12 Dartmouth & Magic Leap: Building a Spatial Computing Journey Together

  • Stuart E. Trafford (Magic Leap)
  • Andrew Shepard ’89 (Chief Growth Officer, Immersion Analytics)

Magic Leap has built the next frontier of computing, a spatial computing platform that seamlessly blends our digital and physical worlds. Stuart Trafford from the Magic Leap Education team will discuss how this technology can benefit higher ed institutions like Dartmouth in teaching & learning as well as in academic research, across disciplines as diverse as Computer Science, Architecture, Data Science, Art History or Human Anatomy.

13 Student XR Work

  • James Mahoney (Digital Arts Lecturer, Computer Science Department)

Students in the 3D Digital Modeling, AR and VR Design, and AR and VR Development courses get hands-on experience creating XR software. I will be presenting work done by students in these XR classes offered by the Computer Science Department in 2019.

14 How Colorful is Visual Experience? Evidence from Gaze-Contingent Virtual Reality

  • Caroline Robertson (Assistant Professor, Psychological and Brain Sciences)

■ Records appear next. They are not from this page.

(** Everything the two claims about [i2c_unwedge] need, in one run. *)
Lemma i2c_unwedge_run (h : list event) :
  exists rv body,
    i2c_unwedge env tbl gl p h =
      (Ok rv, h ++ raw_mode_enter gl e ++ body ++ raw_mode_exit gl e) /\
    forallb line_event body = true /\
    let o := fold_left obs body obs0 in
    (polls o <= 10)%nat /\
    toggles o = 0%nat /\
    (length (attempts o) <= 3)%nat /\
    Forall (fun k => (k <= 9)%nat) (attempts o) /\
    (rv = EC_SUCCESS <-> reads_high (scl_level o) /\ reads_high (sda_level o)) /\
    (rv = EC_SUCCESS \/ rv = EC_ERROR_UNKNOWN) /\
    (scl_level o = Some 0 ->
     In (Cprintf LogSclHeldLow) body \/ In (Cprintf LogSclStillLow) body) /\
    (sda_level o = Some 0 -> In (Cprintf LogSdaStillLow) body).
Proof.
  unfold i2c_unwedge.
  rewrite (bind_run _ _ _ _ _ (raw_mode_enter_run h)).
  cbn [ec_is_success].
  set (h0 := h ++ raw_mode_enter gl e).
  destruct (raw_get_scl_run h0) as (c & tc & Rc & Lc & Oc).
  rewrite (bind_run _ _ _ _ _ Rc).
  assert (Hrel : exists (b : bool) (tw : list event),
            (if c =? 0 then unwedge_wait_scl env tbl p UNWEDGE_SCL_ATTEMPTS
             else ret true) (h0 ++ tc) = (Ok b, (h0 ++ tc) ++ tw) /\
            forallb line_event tw = true /\
            (b = false -> In (Cprintf LogSclHeldLow) tw) /\
            let o := fold_left obs (tc ++ tw) obs0 in
            (polls o <= 10)%nat /\ data_phase o = false /\ toggles o = 0%nat /\
            attempts o = [] /\ sda_level o = None /\
            (if b then reads_high (scl_level o) else scl_level o = Some 0)).
  { destruct (c =? 0) eqn:Ec.
    - destruct (unwedge_wait_scl_run UNWEDGE_SCL_ATTEMPTS (h0 ++ tc))
        as (b & tw & Rw & Lw & Gw & Ow).
      exists b, tw. split; [exact Rw|]. split; [exact Lw|]. split; [exact Gw|].
      cbv zeta. rewrite observe_app, Oc.
      match goal with |- context [fold_left _ tw ?x] =>
        specialize (Ow x eq_refl); cbv zeta in Ow; simpl in Ow;
        destruct Ow as (P & D & T & A & Sd & B) end.
      repeat split; try assumption.
      destruct b; [exact B|]. apply B.
      apply Z.eqb_eq in Ec. rewrite Ec. reflexivity.
    - exists true, []. unfold ret. rewrite !app_nil_r.
      split; [reflexivity|]. split; [reflexivity|]. split; [discriminate|].
      cbv zeta. rewrite Oc. simpl.
      repeat split; try lia. }
  destruct Hrel as (b & tw & Rw & Lw & Gw & Ow). cbv zeta in Ow.
  destruct Ow as (Pw & Dw & Tw & Aw & Sw & Bw).
  rewrite (bind_run _ _ _ _ _ Rw).
  destruct b.
  - (* the clock is released: look at the data line *)
    destruct (raw_get_sda_run ((h0 ++ tc) ++ tw)) as (d & td & Rd & Ld & Od).
    rewrite (bind_run _ _ _ _ _ Rd).
    destruct (d =? 0) eqn:Ed.
    + rewrite (bind_run _ _ _ _ _ (cprintf_run _ _)).
      match goal with |- context [bind (unwedge_sda_attempts _ _ _ _) _ ?x] =>
        destruct (unwedge_sda_attempts_run UNWEDGE_SDA_ATTEMPTS x)
          as (ta & Ra & La & Oa) end.
      rewrite (bind_run _ _ _ _ _ Ra).
      match goal with |- context [bind (i2c_raw_get_sda _ _ _) _ ?x] =>
        destruct (raw_get_sda_run x) as (d' & td' & Rd' & Ld' & Od') end.
      rewrite (bind_run _ _ _ _ _ Rd').
      match goal with |- context [bind (if d' =? 0 then _ else _) _ ?x] =>
        assert (H1 : exists r1 tl1,
                  (if d' =? 0 then cprintf LogSdaStillLow;; ret EC_ERROR_UNKNOWN
                   else ret EC_SUCCESS) x = (Ok r1, x ++ tl1) /\
                  forallb line_event tl1 = true /\
                  (forall o, fold_left obs tl1 o = o) /\
                  (r1 = EC_SUCCESS <-> d' <> 0) /\
                  (r1 = EC_SUCCESS \/ r1 = EC_ERROR_UNKNOWN) /\
                  (d' = 0 -> In (Cprintf LogSdaStillLow) tl1)) end.
      { destruct (d' =? 0) eqn:Ed'.
        - exists EC_ERROR_UNKNOWN, [Cprintf LogSdaStillLow].
          split; [reflexivity|]. split; [reflexivity|].
          split; [intros o; reflexivity|].
          split; [split; [discriminate | lia]|].
          split; [right; reflexivity|]. intros _. left. reflexivity.
        - exists EC_SUCCESS, []. unfold ret. rewrite app_nil_r.
          split; [reflexivity|]. split; [reflexivity|].
          split; [intros o; reflexivity|].
          split; [split; [lia | reflexivity]|].
          split; [left; reflexivity|]. lia. }
      destruct H1 as (r1 & tl1 & R1 & L1 & O1 & I1 & V1 & G1).
      rewrite (bind_run _ _ _ _ _ R1).
      match goal with |- context [bind (i2c_raw_get_scl _ _ _) _ ?x] =>
        destruct (raw_get_scl_run x) as (c' & tc' & Rc' & Lc' & Oc') end.
      rewrite (bind_run _ _ _ _ _ Rc').
      match goal with |- context [bind (if c' =? 0 then _ else _) _ ?x] =>
        assert (H2 : exists r2 tl2,
                  (if c' =? 0 then cprintf LogSclStillLow;; ret EC_ERROR_UNKNOWN
                   else ret r1) x = (Ok r2, x ++ tl2) /\
                  forallb line_event tl2 = true /\
                  (forall o, fold_left obs tl2 o = o) /\
                  (r2 = EC_SUCCESS <-> c' <> 0 /\ r1 = EC_SUCCESS) /\
                  (r2 = EC_SUCCESS \/ r2 = EC_ERROR_UNKNOWN) /\
                  (c' = 0 -> In (Cprintf LogSclStillLow) tl2)) end.
      { destruct (c' =? 0) eqn:Ec'.
        - exists EC_ERROR_UNKNOWN, [Cprintf LogSclStillLow].
          split; [reflexivity|]. split; [reflexivity|].
          split; [intros o; reflexivity|].
          split; [split; [discriminate | lia]|].
          split; [right; reflexivity|]. intros _. left. reflexivity.
        - exists r1, []. unfold ret. rewrite app_nil_r.
          split; [reflexivity|]. split; [reflexivity|].
          split; [intros o; reflexivity|].
          split; [split; [intros ->; split; [lia | reflexivity] | tauto]|].
          split; [exact V1|]. lia. }
      destruct H2 as (r2 & tl2 & R2 & L2 & O2 & I2 & V2 & G2).
      rewrite (bind_run _ _ _ _ _ R2).
      rewrite (bind_run _ _ _ _ _ (raw_mode_exit_run _)).
      exists r2, (tc ++ tw ++ td ++ [Cprintf LogSdaHeldLowOnEntry] ++ ta ++
                  td' ++ tl1 ++ tc' ++ tl2).
      split.
      { unfold ret, h0. rewrite <- !app_assoc. reflexivity. }
      split.
      { rewrite !forallb_app, Lc, Lw, Ld, La, Ld', L1, Lc', L2. reflexivity. }
      cbv zeta.
      rewrite (app_assoc tc tw), observe_app.
      set (ow := fold_left obs (tc ++ tw) obs0) in *.
      rewrite !observe_app, Od, observe_cons. cbn [fold_left observe].
      match goal with |- context [fold_left _ ta ?x] =>
        specialize (Oa x eq_refl Tw); cbv zeta in Oa;
        cbn [polls data_phase toggles attempts scl_level sda_level] in Oa;
        destruct Oa as (Pa & Da & Ta & l & Aa & Hl & Fl);
        set (oa := fold_left obs ta x) in * end.
      rewrite Od', O1, Oc', O2.
      cbn [polls data_phase toggles attempts scl_level sda_level].
      rewrite Aw in Aa. simpl in Aa.
      split; [lia|]. split; [exact Ta|].
      split; [rewrite Aa; exact Hl|]. split; [rewrite Aa; exact Fl|].
      split; [simpl; tauto|]. split; [exact V2|].
      split.
      * intros Hc. right. assert (c' = 0) by congruence.
        rewrite !in_app_iff. auto 12.
      * intros Hs. assert (d' = 0) by congruence.
        rewrite !in_app_iff. auto 12.
    + rewrite (bind_run _ _ _ _ _ (raw_mode_exit_run _)).
      exists EC_SUCCESS, (tc ++ tw ++ td). split.
      { unfold ret, h0. rewrite <- !app_assoc. reflexivity. }
      split.
      { rewrite !forallb_app, Lc, Lw, Ld. reflexivity. }
      cbv zeta.
      rewrite (app_assoc tc tw), observe_app.
      set (ow := fold_left obs (tc ++ tw) obs0) in *.
      rewrite Od.
      cbn [polls data_phase toggles attempts scl_level sda_level].
      split; [exact Pw|]. split; [exact Tw|].
      split; [rewrite Aw; simpl; lia|]. split; [rewrite Aw; constructor|].
      split.
      { split; [|reflexivity]. intros _. split; [exact Bw|]. simpl. lia. }
      split; [left; reflexivity|].
      split.
      * intros Hc. rewrite Hc in Bw. simpl in Bw. lia.
      * intros Hs. inversion Hs. lia.
  - (* the clock never came up *)
    rewrite (bind_run _ _ _ _ _ (raw_mode_exit_run _)).
    exists EC_ERROR_UNKNOWN, (tc ++ tw). split.
    { unfold ret, h0. rewrite <- !app_assoc. reflexivity. }
    split. { rewrite forallb_app, Lc, Lw. reflexivity. }
    cbv zeta. set (o := fold_left obs (tc ++ tw) obs0) in *.
    split; [exact Pw|]. split; [exact Tw|].
    split; [rewrite Aw; simpl; lia|]. split; [rewrite Aw; constructor|].
    split.
    { split; [discriminate|]. intros [H _]. rewrite Bw in H.
      exfalso. apply H. reflexivity. }
    split; [right; reflexivity|].
    split.
    + intros _. left. apply in_or_app. right. apply Gw. reflexivity.
    + rewrite Sw. discriminate.
Qed.

(** C5.  Whenever [i2c_unwedge] gets into raw mode (the port is in the
    table with its pins defined) it returns, and its log is the entry into
    raw mode, a bit-bang session, and the exit from raw mode, on every
    path.  In the session the clock-stretch wait polls at most
    [UNWEDGE_SCL_ATTEMPTS] = 10 times, the data-release loop makes at most
    [UNWEDGE_SDA_ATTEMPTS] = 3 attempts (one STOP each), every attempt
    pulses the clock at most 9 times, and no pulse lies outside an
    attempt. *)
Theorem i2c_unwedge_bounded (h : list event) :
  exists rv body,
    i2c_unwedge env tbl gl p h =
      (Ok rv, h ++ raw_mode_enter gl e ++ body ++ raw_mode_exit gl e) /\
    forallb line_event body = true /\
    let o := observe_all (scl e) (sda e)
               (raw_mode_enter gl e ++ body ++ raw_mode_exit gl e) in
    (polls o <= UNWEDGE_SCL_ATTEMPTS)%nat /\
    (length (attempts o) <= UNWEDGE_SDA_ATTEMPTS)%nat /\
    Forall (fun k => (k <= 9)%nat) (attempts o) /\
    toggles o = 0%nat.
Proof.
  destruct (i2c_unwedge_run h) as (rv & body & R & L & O).
  cbv zeta in O. destruct O as (P & T & A & F & _).
  exists rv, body. split; [exact R|]. split; [exact L|].
  cbv zeta. rewrite observe_all_session.
  unfold UNWEDGE_SCL_ATTEMPTS, UNWEDGE_SDA_ATTEMPTS. auto.
Qed.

We used gaze-contingent rendering in immersive VR to reveal the limits of human color awareness during real-world, active vision.

15 Enhancing the Student Experience in XR

  • Kala Goyal ’20
  • Lindsay Kusnarowis ’20

To promote the enhancement and diversification of student experiences and engagement with XR, Kala Goyal ‘20 and Lindsay Kusnarowis ‘20 discuss their and other students’ past experiences working with XR in courses and various labs across campus.

Host

  • Dartmouth College:
    • Dartmouth Library
    • Information, Technology, and Consulting
    • The Neukom Institute

This conference is sponsored by the Associate Dean of the Sciences, and Co-sponsored by Dartmouth Library; Information, Technology, and Consulting; Neukom Institute.